Task goal: Copy every line of the data that includes the string "source".

····················

(* ===== verification/ErrorClass.v ===== *)
(** * Database error classification ([db/src/error.rs])

    Typed classes of database failures, the policy attached to each class, the
    message-based classifier and the error predicates the retry loop and the
    circuit breakers consult.  [str::to_lowercase] and [char::is_alphanumeric]
    are given by the Unicode tables of the standard library: they are context
    parameters, with their documented value on ASCII as a hypothesis where a
    theorem needs it. *)

From S2P Require Import Prelude.
From S2P Require Import RustStr.

(** @src db/src/error.rs:112-143 DbErrorClass *)
Inductive DbErrorClass :=
| MainDbBtreeCorruption
| WalSidecarCorruption
| SchemaDriftOrMissingTables
| EngineProbeLimitation
| ForeignKeyInconsistency
| FtsIndexCorruption
| ConnectionOrConfigError
| RequestSemanticError
| BusyRetryable
| FdExhaustion
| PoolExhaustion
| LiveOwnerNoActivityLock
| HostPressure.

#[export] Instance DbErrorClass_eq_dec : EqDecision DbErrorClass.
Proof. solve_decision. Defined.

(** @src db/src/error.rs:145-165 DbErrorClass::as_str *)
Definition class_as_str (c : DbErrorClass) : ustr :=
  match c with
  | MainDbBtreeCorruption => u "main_db_btree_corruption"
  | WalSidecarCorruption => u "wal_sidecar_corruption"
  | SchemaDriftOrMissingTables => u "schema_drift_or_missing_tables"
  | EngineProbeLimitation => u "engine_probe_limitation"
  | ForeignKeyInconsistency => u "foreign_key_inconsistency"
  | FtsIndexCorruption => u "fts_index_corruption"
  | ConnectionOrConfigError => u "connection_or_config_error"
  | RequestSemanticError => u "request_semantic_error"
  | BusyRetryable => u "busy_retryable"
  | FdExhaustion => u "fd_exhaustion"
  | PoolExhaustion => u "pool_exhaustion"
  | LiveOwnerNoActivityLock => u "live_owner_no_activity_lock"
  | HostPressure => u "host_pressure"
  end.

(** @src db/src/error.rs:167-178 DbErrorSeverity *)
Inductive DbErrorSeverity := P0 | P1 | P2 | P3.

(** @src db/src/error.rs:193-207 DbErrorClassification *)
Record DbErrorClassification := mkClassification {
  class : DbErrorClass;
  severity : DbErrorSeverity;
  repairable : bool;
  safe_to_retry : bool;
  safe_to_continue_read_only : bool;
  blocks_edits : bool;
  recommended_command : ustr;
}.
(* ===== verification/CircuitBreaker.v ===== *)
(** * Per-subsystem circuit breakers ([db/src/retry.rs])

    One breaker with the attempts it has admitted and not yet heard from.  The
    identities the source gets from [Arc] allocations ([generation], probe
    slots) are numbers drawn from [next_id]; every operation takes the value of
    the breaker's clock it read, in no particular order, because the source
    reads the clock before it takes the lock.  Floating-point seconds are kept
    as microseconds and their rendering is a parameter. *)

From S2P Require Import Prelude.
From S2P Require Import RustStr.
From S2P Require Import ErrorClass.

(** @src db/src/retry.rs:42-58 Subsystem *)
Inductive Subsystem := SubDb | SubGit | SubSignal | SubLlm.

(** @src db/src/retry.rs:60-69 Subsystem::fmt *)
Definition subsystem_name (s : Subsystem) : ustr :=
  match s with
  | SubDb => u "db" | SubGit => u "git" | SubSignal => u "signal" | SubLlm => u "llm"
  end.

(** @src db/src/retry.rs:75-94 CircuitState *)
Inductive CircuitState := Closed | Open | HalfOpen.

#[export] Instance CircuitState_eq_dec : EqDecision CircuitState.
Proof. solve_decision. Defined.

(** @src db/src/retry.rs:96-100 HALF_OPEN_PROBE_INTERVAL, HALF_OPEN_SUCCESS_THRESHOLD *)
Definition HALF_OPEN_PROBE_INTERVAL_US : Z := 5 * 1000000.
Definition HALF_OPEN_SUCCESS_THRESHOLD : Z := 3.

(** @src db/src/retry.rs:549-558 micros_from_duration *)
Definition micros_from_duration (us : Z) : Z := if u64_max <? us then u64_max else us.

(** @src db/src/retry.rs:112-123 CircuitData *)
Record CircuitData := mkData {
  failures : Z;
  half_open_successes : Z;
  open_until_us : option Z;
  last_probe_us : option Z;
  generation : nat;
  active_probe : option nat;
}.

(** @src db/src/retry.rs:126-132 CircuitData::state *)
Definition data_state (d : CircuitData) (now_us : Z) : CircuitState :=
  match open_until_us d with
  | None => Closed
  | Some until => if now_us <? until then Open else HalfOpen
  end.

(** @src db/src/retry.rs:134-136 CircuitData::clear
    -- the default value, with a fresh generation. *)
Definition data_clear (fresh : nat) : CircuitData :=
  {| failures := 0; half_open_successes := 0; open_until_us := None; last_probe_us := None;
     generation := fresh; active_probe := None |}.

(** @src db/src/retry.rs:138-151 CircuitData::record_success *)
Definition data_record_success (fresh : nat) (now_us : Z) (d : CircuitData) : CircuitData :=
  match data_state d now_us with
  | Closed => {| failures := 0; half_open_successes := half_open_successes d;
                 open_until_us := open_until_us d; last_probe_us := last_probe_us d;
                 generation := generation d; active_probe := active_probe d |}
  | HalfOpen =>
      let successes := u32sat_add (half_open_successes d) 1 in
      if HALF_OPEN_SUCCESS_THRESHOLD <=? successes then data_clear fresh
      else {| failures := failures d; half_open_successes := successes;
              open_until_us := open_until_us d; last_probe_us := last_probe_us d;
              generation := generation d; active_probe := active_probe d |}
  | Open => d
  end.

(** @src db/src/retry.rs:153-164 CircuitData::record_failure *)
Definition data_record_failure (fresh : nat) (now_us threshold reset_us : Z) (d : CircuitData)
    : CircuitData :=
  let failures' := u32sat_add (failures d) 1 in
  if threshold <=? failures' then
    let until := usat_add now_us (micros_from_duration reset_us) in
    {| failures := failures'; half_open_successes := 0;
       open_until_us := Some (match open_until_us d with None => until | Some old => Z.max old until end);
       last_probe_us := last_probe_us d; generation := fresh; active_probe := None |}
  else {| failures := failures'; half_open_successes := 0; open_until_us := open_until_us d;
          last_probe_us := last_probe_us d; generation := generation d;
          active_probe := active_probe d |}.

(** @src db/src/retry.rs:167-173 CircuitRefusal *)
Record CircuitRefusal := mkRefusal {
  cr_failures : Z;
  cr_remaining_us : Z;
  cr_half_open : bool;
  cr_probe_in_flight : bool;
}.

(** @src db/src/retry.rs:175-203 CircuitRefusal::into_error *)
Definition refusal_into_error (fmt_secs : Z -> ustr) (subsystem : ustr) (r : CircuitRefusal)
    : DbError :=
  let head := u "[" ++ subsystem ++ u "] Circuit breaker " in
  let message :=
    if cr_probe_in_flight r then
      head ++ u "half-open, recovery probe already in flight. Retry after that probe completes; its completion time is unknown."
    else if cr_half_open r then
      head ++ u "half-open, probe rate-limited. Next probe in " ++ fmt_secs (cr_remaining_us r) ++ u "s."
    else
      head ++ u "open after " ++ dec (cr_failures r) ++ u " consecutive failures. Resets in "
        ++ fmt_secs (cr_remaining_us r) ++ u "s." in
  CircuitBreakerOpen message (cr_failures r) (cr_remaining_us r).

(** @src db/src/retry.rs:323-358 CircuitBreaker::admit_state *)
Definition admit_state (d : CircuitData) (now_us : Z) : (CircuitRefusal + CircuitState) * CircuitData :=
  let state := data_state d now_us in
  let interval_us := micros_from_duration HALF_OPEN_PROBE_INTERVAL_US in
  match state with
  | Closed => (inr state, d)
  | Open =>
      (inl {| cr_failures := failures d;
              cr_remaining_us := usat_sub (default now_us (open_until_us d)) now_us;
              cr_half_open := false; cr_probe_in_flight := false |}, d)
  | HalfOpen =>
      let admission :=
        (inr state,
         {| failures := failures d; half_open_successes := half_open_successes d;
            open_until_us := open_until_us d; last_probe_us := Some now_us;
            generation := generation d; active_probe := active_probe d |}) in
      match active_probe d with
      | Some _ =>
          (inl {| cr_failures := failures d; cr_remaining_us := interval_us;
                  cr_half_open := true; cr_probe_in_flight := true |}, d)
      | None =>
          match last_probe_us d with
          | Some last =>
              let elapsed := usat_sub now_us last in
              if elapsed <? interval_us then
                (inl {| cr_failures := failures d; cr_remaining_us := interval_us - elapsed;
                        cr_half_open := true; cr_probe_in_flight := false |}, d)
              else admission
          | None => admission
          end
      end
  end.

(** @src db/src/retry.rs:489-501 CircuitAttempt
    -- [completed] is membership in the breaker's outstanding attempts. *)
Record CircuitAttempt := mkAttempt {
  at_generation : nat;
  at_probe : option nat;
  at_admitted_state : CircuitState;
}.

(** @src db/src/retry.rs:503-508 CircuitAttempt::is_half_open_probe *)
Definition is_half_open_probe (a : CircuitAttempt) : bool :=
  bool_decide (at_admitted_state a = HalfOpen).

(** @src db/src/retry.rs:482-487 AttemptResult *)
Inductive AttemptResult := Success | Failure | Abandoned.

(** @src db/src/retry.rs:205-222 CircuitBreaker
    -- with the allocator of identities and the outstanding attempts. *)
Record CircuitBreaker := mkBreaker {
  data : CircuitData;
  threshold : Z;
  reset_duration_us : Z;
  next_id : nat;
  attempts : gmap nat CircuitAttempt;
}.

(** @src db/src/retry.rs:240-254 CircuitBreaker::with_subsystem *)
Definition with_subsystem (threshold reset_us : Z) : CircuitBreaker :=
  {| data := data_clear 0; threshold := Z.max threshold 1; reset_duration_us := reset_us;
     next_id := 1; attempts := ∅ |}.

(** @src db/src/retry.rs:586-645 circuit_for
    -- the configured defaults. *)
Definition circuit_for (s : Subsystem) : CircuitBreaker :=
  match s with
  | SubDb => with_subsystem 5 (30 * 1000000)
  | SubGit => with_subsystem 8 (45 * 1000000)
  | SubSignal => with_subsystem 5 (30 * 1000000)
  | SubLlm => with_subsystem 3 (60 * 1000000)
  end.

Definition set_data (d : CircuitData) (b : CircuitBreaker) : CircuitBreaker :=
  {| data := d; threshold := threshold b; reset_duration_us := reset_duration_us b;
     next_id := next_id b; attempts := attempts b |}.

(** Every operation consumes the identities it may have allocated. *)
Definition tick (b : CircuitBreaker) : CircuitBreaker :=
  {| data := data b; threshold := threshold b; reset_duration_us := reset_duration_us b;
     next_id := S (next_id b); attempts := attempts b |}.

Definition set_attempts (m : gmap nat CircuitAttempt) (b : CircuitBreaker) : CircuitBreaker :=
  {| data := data b; threshold := threshold b; reset_duration_us := reset_duration_us b;
     next_id := next_id b; attempts := m |}.

(** @src db/src/retry.rs:102-110 CircuitSnapshot *)
Record CircuitSnapshot := mkSnapshot {
  sn_state : CircuitState;
  sn_failures : Z;
  sn_half_open_successes : Z;
  sn_remaining_open_us : Z;
  sn_probe_in_flight : bool;
}.

(** @src db/src/retry.rs:280-297 CircuitBreaker::snapshot *)
Definition snapshot (b : CircuitBreaker) (now_us : Z) : CircuitSnapshot :=
  {| sn_state := data_state (data b) now_us;
     sn_failures := failures (data b);
     sn_half_open_successes := half_open_successes (data b);
     sn_remaining_open_us :=
       match open_until_us (data b) with None => 0 | Some until => usat_sub until now_us end;
     sn_probe_in_flight := bool_decide (is_Some (active_probe (data b))) |}.

(** @src db/src/retry.rs:365-373 CircuitBreaker::check *)
Definition check (b : CircuitBreaker) (now_us : Z) : option CircuitRefusal * CircuitBreaker :=
  let '(r, d) := admit_state (data b) now_us in
  (match r with inl refusal => Some refusal | inr _ => None end, set_data d b).

(** @src db/src/retry.rs:378-398 CircuitBreaker::begin_attempt
    -- the token is the number under which the attempt is outstanding. *)
Definition begin_attempt (b : CircuitBreaker) (now_us : Z)
    : (CircuitRefusal + nat * CircuitAttempt) * CircuitBreaker :=
  let '(r, d) := admit_state (data b) now_us in
  match r with
  | inl refusal => (inl refusal, set_data d b)
  | inr admitted_state =>
      let token := next_id b in
      let probe := if decide (admitted_state = HalfOpen) then Some token else None in
      let d := {| failures := failures d; half_open_successes := half_open_successes d;
                  open_until_us := open_until_us d; last_probe_us := last_probe_us d;
                  generation := generation d; active_probe := probe |} in
      let attempt := {| at_generation := generation d; at_probe := probe;
                        at_admitted_state := admitted_state |} in
      (inr (token, attempt),
       set_attempts (<[token := attempt]> (attempts b)) (tick (set_data d b)))
  end.

(** @src db/src/retry.rs:400-414 CircuitBreaker::record_success *)
Definition record_success (b : CircuitBreaker) (now_us : Z) : CircuitBreaker :=
  match active_probe (data b) with
  | None => tick (set_data (data_record_success (next_id b) now_us (data b)) b)
  | Some _ => b
  end.

(** @src db/src/retry.rs:416-429 CircuitBreaker::record_failure *)
Definition record_failure (b : CircuitBreaker) (now_us : Z) : CircuitBreaker :=
  tick (set_data (data_record_failure (next_id b) now_us (threshold b) (reset_duration_us b) (data b)) b).

(** @src db/src/retry.rs:431-464 CircuitBreaker::finish_attempt *)
Definition finish_attempt (b : CircuitBreaker) (attempt : CircuitAttempt) (result : AttemptResult)
    (now_us : Z) : CircuitBreaker :=
  if negb (at_generation attempt =? generation (data b))%nat then b
  else
    let go d :=
      tick (set_data
        match result with
        | Success => data_record_success (next_id b) now_us d
        | Failure => data_record_failure (next_id b) now_us (threshold b) (reset_duration_us b) d
        | Abandoned =>
            match at_probe attempt with
            | Some _ => {| failures := failures d; half_open_successes := 0;
                           open_until_us := open_until_us d; last_probe_us := last_probe_us d;
                           generation := generation d; active_probe := active_probe d |}
            | None => d
            end
        end b) in
    match at_probe attempt with
    | Some probe =>
        if negb (bool_decide (active_probe (data b) = Some probe)) then b
        else go {| failures := failures (data b); half_open_successes := half_open_successes (data b);
                   open_until_us := open_until_us (data b); last_probe_us := last_probe_us (data b);
                   generation := generation (data b); active_probe := None |}
    | None => go (data b)
    end.

(** The token leaves the outstanding attempts. *)
Definition retire (token : nat) (b : CircuitBreaker) : CircuitBreaker :=
  set_attempts (delete token (attempts b)) b.

(** @src db/src/retry.rs:510-527 CircuitAttempt::finish *)
Definition finish (b : CircuitBreaker) (token : nat) (result : AttemptResult) (now_us : Z)
    : CircuitBreaker :=
  match attempts b !! token with
  | Some attempt => retire token (finish_attempt b attempt result now_us)
  | None => b
  end.

(** @src db/src/retry.rs:530-537 CircuitAttempt::drop *)
Definition drop_attempt (b : CircuitBreaker) (token : nat) (now_us : Z) : CircuitBreaker :=
  match attempts b !! token with
  | Some attempt =>
      match at_probe attempt with
      | Some _ => retire token (finish_attempt b attempt Abandoned now_us)
      | None => retire token b
      end
  | None => b
  end.

(** @src db/src/retry.rs:472-475 CircuitBreaker::reset *)
Definition reset (b : CircuitBreaker) : CircuitBreaker := tick (set_data (data_clear (next_id b)) b).

(** ** Interleavings *)

Inductive cb_op :=
| OpBegin (now : Z)
| OpCheck (now : Z)
| OpFinish (token : nat) (result : AttemptResult) (now : Z)
| OpDrop (token : nat) (now : Z)
| OpSuccess (now : Z)
| OpFailure (now : Z)
| OpReset.

Definition cb_apply (b : CircuitBreaker) (o : cb_op) : CircuitBreaker :=
  match o with
  | OpBegin now => snd (begin_attempt b now)
  | OpCheck now => snd (check b now)
  | OpFinish token result now => finish b token result now
  | OpDrop token now => drop_attempt b token now
  | OpSuccess now => record_success b now
  | OpFailure now => record_failure b now
  | OpReset => reset b
  end.

(** The clock reads [u64] microseconds. *)
Definition op_time_ok (o : cb_op) : Prop :=
  match o with
  | OpBegin now | OpCheck now | OpFinish _ _ now | OpDrop _ now | OpSuccess now | OpFailure now =>
      in_u64 now
  | OpReset => True
  end.

#[export] Instance cb_lts : LTS CircuitBreaker cb_op := {
  lts_init b := exists threshold reset_us, 0 <= threshold <= u32_max /\ 0 <= reset_us /\
    b = with_subsystem threshold reset_us;
  lts_step b o b' := op_time_ok o /\ b' = cb_apply b o;
}.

····················

Expected answer:
    identities the source gets from [Arc] allocations ([generation], probe
    the breaker's clock it read, in no particular order, because the source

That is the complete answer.